Tapi sayang, kebahagiaanku tidak begitu lama. Setelah aku tahu, bahwa Adi yang Budi bilang temannya itu ternyata pacarnya yang terakhir sebelum kenal aku. Shock, aku dibuatnya. Walaupun Budi selalu bilang bahwa ia telah putus dengan Adi, dan selalu bilang saya punya sifat yang sangat beda dengan Adi maupun pacar-pacar sebelumnya. Tidak cukup kata-kata itu menyembuhkan rasa sakit ini.

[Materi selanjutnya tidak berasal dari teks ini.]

(* ===== verification/LocalPayment.v ===== *)
(** * LocalPayment: payments between accounts of one node

    Models [payment-method/local/service.ts].  The rates, accounting and incoming
    payment services are those of the backend; [X] is the state they share. *)

From Stdlib Require Import Ascii.
From S2P Require Import Prelude JsNumber OpenPayments Service PaymentMethod Accounting.
From S2P Require Shared Rates PsqlLedger PsqlAccounting.
Import Rates (RateConvertOpts, RateAsset, ConvertError, ConvertResults).

Local Open Scope Z_scope.
Local Open Scope ts_scope.

(** [errorToMessage] of the errors [pay] reports is only logged; the message of
    the exception is the same for all. *)
Definition quoting_error : exn :=
  PaymentMethodHandlerError "Received error during local quoting" (Some false) None None.
Definition payment_error : exn :=
  PaymentMethodHandlerError "Received error during local payment" (Some false) None None.
Definition bad_state_error : exn :=
  PaymentMethodHandlerError "Bad Incoming Payment State" (Some false) None None.

(** [id.split('/').pop()] *)
Fixpoint split_last (acc s : string) : string :=
  match s with
  | EmptyString => acc
  | String c s =>
      if bool_decide (c = "/"%char) then split_last EmptyString s
      else split_last (acc +:+ String c EmptyString)%string s
  end.
Definition last_segment (s : string) : string := split_last EmptyString s.

Section LocalPayment.
(** Outgoing and incoming payments, and their liquidity accounts. *)
Context {X P I : Type}.
Context (outgoing_account : P -> LiquidityAccount X) (incoming_account : I -> LiquidityAccount X).
Context (isExpiredOrComplete : I -> bool).
(** [ratesService.convertSource] and [convertDestination]. *)
Context (rates_convert : RateConvertOpts -> option string -> M X (res ConvertError ConvertResults)).
Context (accountingService : AccountingService X).
(** [incomingPaymentService.get({ id })] *)
Context (incomingPayment_get : string -> M X (option I)).
Context (tigerBeetleTwoPhaseTimeout : Z).

Definition convert (opts : RateConvertOpts) (tenantId : string)
  : M X (res ConvertError ConvertResults) :=
  try_catch (rates_convert opts (Some tenantId)) (fun _ => throw quoting_error).

(** The conversion of one of the three amounts, or the error. *)
Definition convert_or_throw (amount : Rates.ConvertAmount) (w : WalletAddress)
    (destination : RateAsset) : M X ConvertResults :=
  let! convertResults := convert
    {| Rates.rc_amount := amount;
       Rates.sourceAsset :=
         {| Rates.code := a_code (wa_asset w); Rates.scale := a_scale (wa_asset w) |};
       Rates.destinationAsset := destination |} (wa_tenantId w) in
  match convertResults with
  | Err _ => throw quoting_error
  | Ok r => ret r
  end.

(** The error of a quote that is not positive: what one unit costs. *)
Definition throw_non_positive {A} (exchangeRate : number) : M X A :=
  let! minSendAmount := bigint_of (bigint_ceil (num_div (of_bigint 1) exchangeRate)) in
  throw (PaymentMethodHandlerError "Received error during local quoting" (Some false)
           (Some QuoteNonPositiveReceiveAmount) (Some minSendAmount)).

Definition quote_amounts (options : StartQuoteOptions) : M X (Z * Z * number) :=
  let receiver := sq_receiver options in
  let w := sq_walletAddress options in
  match sq_debitAmount options with
  | Some debitAmount =>
      let! r := convert_or_throw (Rates.SourceAmount (value debitAmount)) w
        {| Rates.code := r_assetCode receiver; Rates.scale := r_assetScale receiver |} in
      ret (value debitAmount, Rates.cr_amount r, Rates.scaledExchangeRate r)
  | None =>
      match sq_receiveAmount options with
      | Some receiveAmount =>
          let! r := convert_or_throw (Rates.DestinationAmount (value receiveAmount)) w
            {| Rates.code := assetCode receiveAmount; Rates.scale := assetScale receiveAmount |} in
          ret (Rates.cr_amount r, value receiveAmount, Rates.scaledExchangeRate r)
      | None =>
          match receiver_incomingAmount receiver with
          | Some incomingAmount =>
              let! r := convert_or_throw (Rates.DestinationAmount (value incomingAmount)) w
                {| Rates.code := assetCode incomingAmount; Rates.scale := assetScale incomingAmount |} in
              ret (Rates.cr_amount r, value incomingAmount, Rates.scaledExchangeRate r)
          | None => throw quoting_error
          end
      end
  end.

Definition local_getQuote (options : StartQuoteOptions) : M X PaymentQuote :=
  let! '(debitAmountValue, receiveAmountValue, exchangeRate) := quote_amounts options in
  if debitAmountValue <=? 0 then throw_non_positive exchangeRate
  else if receiveAmountValue <=? 0 then throw_non_positive exchangeRate
  else
    let w := sq_walletAddress options in
    ret {| pq_receiver := sq_receiver options;
           pq_walletAddress := w;
           pq_estimatedExchangeRate := exchangeRate;
           pq_debitAmount := {| value := debitAmountValue; assetCode := a_code (wa_asset w);
                                assetScale := a_scale (wa_asset w) |};
           pq_receiveAmount := {| value := receiveAmountValue;
                                  assetCode := r_assetCode (sq_receiver options);
                                  assetScale := r_assetScale (sq_receiver options) |} |}.

Definition transferOptions (options : PayOptions P) (incomingPayment : I) : TransferOptions X :=
  {| sourceAccount := outgoing_account (po_outgoingPayment options);
     destinationAccount := incoming_account incomingPayment;
     sourceAmount := finalDebitAmount options;
     destinationAmount := Some (finalReceiveAmount options);
     transferType := Some TRANSFER;
     timeout := tigerBeetleTwoPhaseTimeout |}.

Definition local_pay (options : PayOptions P) : M X unit :=
  let incomingPaymentId := last_segment (r_incomingPaymentId (po_receiver options)) in
  if negb (truthy incomingPaymentId) then throw payment_error
  else
  let! incomingPayment := incomingPayment_get incomingPaymentId in
  match incomingPayment with
  | None => throw payment_error
  | Some incomingPayment =>
      if isExpiredOrComplete incomingPayment then throw bad_state_error
      else
      try_catch
        (createLiquidityAccount accountingService (incoming_account incomingPayment) INCOMING ;;!
         ret tt)
        (fun err => if isAccountAlreadyExistsError err then ret tt else throw payment_error) ;;!
      let! trxOrError := createTransfer accountingService (transferOptions options incomingPayment) in
      match trxOrError with
      | Err _ => throw payment_error
      | Ok trx =>
          let! transferError := post trx in
          match transferError with
          | Some _ => throw payment_error
          | None => ret tt
          end
      end
  end.

Definition createLocalPaymentService : PaymentMethodService X P :=
  {| getQuote := local_getQuote; pay := local_pay |}.

(** ** Quotes *)

Definition debit_respected (options : StartQuoteOptions) (debitAmountValue : Z) : Prop :=
  forall d, sq_debitAmount options = Some d -> debitAmountValue <= value d.

(** The exceptions of a quote: an error that must not be retried, or the
    [RangeError] of a rate without a finite reciprocal or product. *)
Definition quote_failure (e : exn) : Prop :=
  match e with
  | PaymentMethodHandlerError _ retryable _ _ => retryable = Some false
  | JsError name _ => name = "RangeError"%string
  | _ => False
  end.

Lemma convert_or_throw_spec amount w d x :
  wp (convert_or_throw amount w d)
    (fun r _ => match r with Ret _ => True | Throw e => quote_failure e end) x.
Proof.
  unfold convert_or_throw, convert. do 2 wp_step. apply wp_call. intros [r|e] x' _; by wp_auto.
Qed.

Lemma quote_amounts_spec options x :
  wp (quote_amounts options)
    (fun r _ => match r with
                | Ret (d, _, _) => debit_respected options d
                | Throw e => quote_failure e
                end) x.
Proof.
  unfold quote_amounts, debit_respected. repeat case_match; subst; try by wp_auto.
  all: wp_step; eapply wp_mono; [apply convert_or_throw_spec|]; intros [r|e] x' He; wp_auto.
  all: try done; intros; simplify_eq; lia.
Qed.

Lemma throw_non_positive_spec {A} rate x :
  wp (throw_non_positive (A:=A) rate)
    (fun r _ => match r with Ret _ => False | Throw e => quote_failure e end) x.
Proof. unfold throw_non_positive, bigint_of. by wp_auto. Qed.

Lemma local_getQuote_spec options x :
  wp (local_getQuote options)
    (fun r _ => match r with Ret q => sound_quote options q | Throw e => quote_failure e end) x.
Proof.
  unfold local_getQuote. wp_step. eapply wp_mono; [apply quote_amounts_spec|].
  intros [[[d r] rate]|e] x' Hd; [|done]. wp_auto.
  - eapply wp_mono; [apply throw_non_positive_spec|]. by intros [q|e] x''.
  - eapply wp_mono; [apply throw_non_positive_spec|]. by intros [q|e] x''.
  - zbool. constructor; simpl; [lia|lia|done|done|apply Hd].
Qed.

#[global] Instance local_sound : SoundPaymentMethod createLocalPaymentService.
Proof. intros options x q x' Hq. exact (wp_run _ _ _ _ _ (local_getQuote_spec options x) Hq). Qed.

(** The local payment method keeps the contract of quotes.  A quote it
    returns has positive amounts in the wallet's and the receiver's assets and
    debits no more than the requested amount; otherwise it throws an error marked
    not retryable (or the [RangeError] of a degenerate rate), never anything of the
    rates service. *)
Theorem local_getQuote_sound options x :
  match (getQuote createLocalPaymentService options x).1 with
  | Ret q => sound_quote options q
  | Throw e => quote_failure e
  end.
Proof. exact (local_getQuote_spec options x). Qed.

(** ** Payments *)

Definition local_incoming_id (options : PayOptions P) : string :=
  last_segment (r_incomingPaymentId (po_receiver options)).

(** The transfer [pay] settled, from the state before it to the state after. *)
Definition settled (options : PayOptions P) (x x' : X) : Prop :=
  exists incomingPayment trx x1 x2 x3,
    incomingPayment_get (local_incoming_id options) x = (Ret (Some incomingPayment), x1) /\
    isExpiredOrComplete incomingPayment = false /\
    createTransfer accountingService (transferOptions options incomingPayment) x2
    = (Ret (Ok trx), x3) /\
    post trx x3 = (Ret None, x').

(** What [pay] throws: an error that must not be retried, or what the lookup of
    the incoming payment or the ledger threw. *)
Definition pay_failure (options : PayOptions P) (x : X) (e : exn) : Prop :=
  e = payment_error \/ e = bad_state_error \/
  (exists x', incomingPayment_get (local_incoming_id options) x = (Throw e, x')) \/
  (exists incomingPayment x1 x2,
     createTransfer accountingService (transferOptions options incomingPayment) x1 = (Throw e, x2)) \/
  (exists incomingPayment trx x1 x2 x3,
     createTransfer accountingService (transferOptions options incomingPayment) x1
     = (Ret (Ok trx), x2) /\ post trx x2 = (Throw e, x3)).

Lemma createLiquidityAccount_caught a x :
  wp (try_catch (createLiquidityAccount accountingService a INCOMING ;;! ret tt)
        (fun err => if isAccountAlreadyExistsError err then ret tt else throw payment_error))
    (fun r _ => match r with Ret _ => True | Throw e => e = payment_error end) x.
Proof.
  wp_step. wp_step. apply wp_call. intros [r|e] x' _; [by wp_auto|].
  by wp_auto.
Qed.

Lemma local_pay_spec options x :
  wp (local_pay options)
    (fun r x' => match r with
                 | Ret _ => settled options x x'
                 | Throw e => pay_failure options x e
                 end) x.
Proof.
  unfold local_pay, pay_failure, settled. fold (local_incoming_id options).
  destruct (truthy (local_incoming_id options)); simpl; [|by wp_auto; left].
  wp_step. apply wp_call. intros [[i|]|e] x1 Hget; [|by wp_auto; left|by eauto 10].
  destruct (isExpiredOrComplete i) eqn:Ei; [by wp_auto; auto|].
  wp_step. eapply wp_mono; [apply createLiquidityAccount_caught|].
  intros [_u|e] x2 He; [|by left].
  wp_step. apply wp_call. intros [[trx|err]|e] x3 Ht; [|by wp_auto; left|].
  - wp_step. apply wp_call. intros [[err|]|e] x4 Hp; [by wp_auto; left| |].
    + wp_auto. by exists i, trx, x1, x2, x3.
    + do 4 right. by exists i, trx, x2, x3, x4.
  - do 3 right. left. by exists i, x2, x3.
Qed.

(** A local payment settles the exact amounts or reports a final error.  If
    [pay] returns, the incoming payment was found, neither expired nor complete,
    and a transfer of exactly the final debit and receive amounts from the outgoing
    to the incoming payment was created and posted; the account of the incoming
    payment may already have existed.  If it throws, the error is one that must not
    be retried, unless the incoming payment service or the ledger itself threw. *)
Theorem local_pay_settles options x r x' :
  pay createLocalPaymentService options x = (r, x') ->
  match r with
  | Ret _ => settled options x x'
  | Throw e => pay_failure options x e
  end.
Proof. intros Hm. exact (wp_run _ _ _ _ _ (local_pay_spec options x) Hm). Qed.
End LocalPayment.

(** ** A witness on the Postgres ledger *)

Module Example.
#[local] Existing Instance Shared.ConcreteUuid.uuid.
Import PsqlAccounting.Example.

Definition W : Type := PsqlLedger.World unit.

Definition dollars : Asset :=
  {| a_id := "usd"; a_code := "USD"; a_scale := 2; a_ledger := 1; a_tenantId := "tenant";
     a_withdrawalThreshold := None; a_liquidityThreshold := None |}.

Definition receiver : Receiver :=
  {| r_assetCode := "USD"; r_assetScale := 2; r_isLocal := true;
     r_incomingPaymentId := "https://host/tenant/incoming-payments/invoice";
     r_completed := false; r_expiresAt := None; r_incomingAmountValue := None;
     r_receivedAmountValue := 0;
     r_methods := [{| method_type := "ilp"; ilpAddress := "test.a"; sharedSecret := "" |}] |}.

Definition service : PaymentMethodService W unit :=
  createLocalPaymentService (fun _ => account "peer" usd) (fun id => account id usd)
    (fun _ : string => false)
    (fun opts _ => ret (Ok {| Rates.cr_amount := Rates.opts_amount opts;
                              Rates.scaledExchangeRate := of_bigint 1 |}))
    (PsqlAccounting.createAccountingService None)
    (fun id => ret (Some id)) 30.

Definition options : PayOptions unit :=
  {| po_receiver := receiver; po_outgoingPayment := tt;
     finalDebitAmount := 100; finalReceiveAmount := 97 |}.

Definition paid : W := (pay service options funded).2.
End Example.

#[local] Existing Instance Shared.ConcreteUuid.uuid.

Lemma local_pay_settles_witness :
  pay Example.service Example.options PsqlAccounting.Example.funded = (Ret tt, Example.paid) /\
  (PsqlAccounting.getLiquidityAccountBalance "invoice" Example.paid).1 = Ret (Some 97) /\
  settled (fun _ => PsqlAccounting.Example.account "peer" PsqlAccounting.Example.usd)
    (fun id => PsqlAccounting.Example.account id PsqlAccounting.Example.usd)
    (fun _ : string => false) (PsqlAccounting.createAccountingService None)
    (fun id => ret (Some id)) 30 Example.options PsqlAccounting.Example.funded Example.paid.
Proof.
  assert (pay Example.service Example.options PsqlAccounting.Example.funded
          = (Ret tt, Example.paid)) as Hpay by (by vm_compute).
  split; [exact Hpay|]. split; [by vm_compute|].
  exact (local_pay_settles _ _ _ _ _ _ _ _ _ _ _ Hpay).
Defined.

Aku juga tahu Budi sangat serius meninggalkan Adi. Tapi Adi tidak mau ditinggalkan begitu saja. Walaupun selama ini anggota keluarga Budi tidak ada yang menaruh sympati dengan Adi, dia tetap sering datang dan datang ke rumah Budi. Dan itu cukup menyesakkan hatiku. Akhirnya aku sering mengalah, untuk meninggalkan Budi. Tetapi semakin aku meninggalkannya, semakin dia berusaha untuk mencari dan mendapatkanku. Jakarta ini sudah tidak ada tempat lagi untuk bersembunyi dari Budi. Bahkan di daerah asalku pun tidak luput dari jangkauannya.
Akhirnya kujalani hidup ini dengan kebahagiaan dan kengiluan luar biasa bercampur jadi satu. Di saat Budi dekat dengan Adi, aku cari kompensasi baru untuk mengobati luka bathin, dengan membuka hati kepada lelaki muda yang mungkin bisa mengisi hatiku. Kebetulan aku sekarang prefer dengan "brondong" alias cowok-cowok muda belia.
Sampai sekarang belum ada brondong yang bisa lama mengisi hatiku. Semua sudah terkontaminasi dengan kilau Jakarta. Disamping seleraku cukup tinggi (alat vital sudah bukan jadi kriteriaku lagi), yang membuat cukup sulit brondong menyelinap di hatiku.
Setelah ber-tahun-tahun aku merasakan pahit getirnya kota Jakarta, dan madu - racun berhubungan dengan Budi. Akhirnya aku tinggalkan semua itu, jauhh.. Mungkin dengan melihat dari jauh, akan ketahuan seperti apa hidupku yang selayaknya. Walaupun aku disini, merasakan ada yang hilang. Tapi biarlah.. semua aku hadapi hidup di negeri orang ini, sendirian.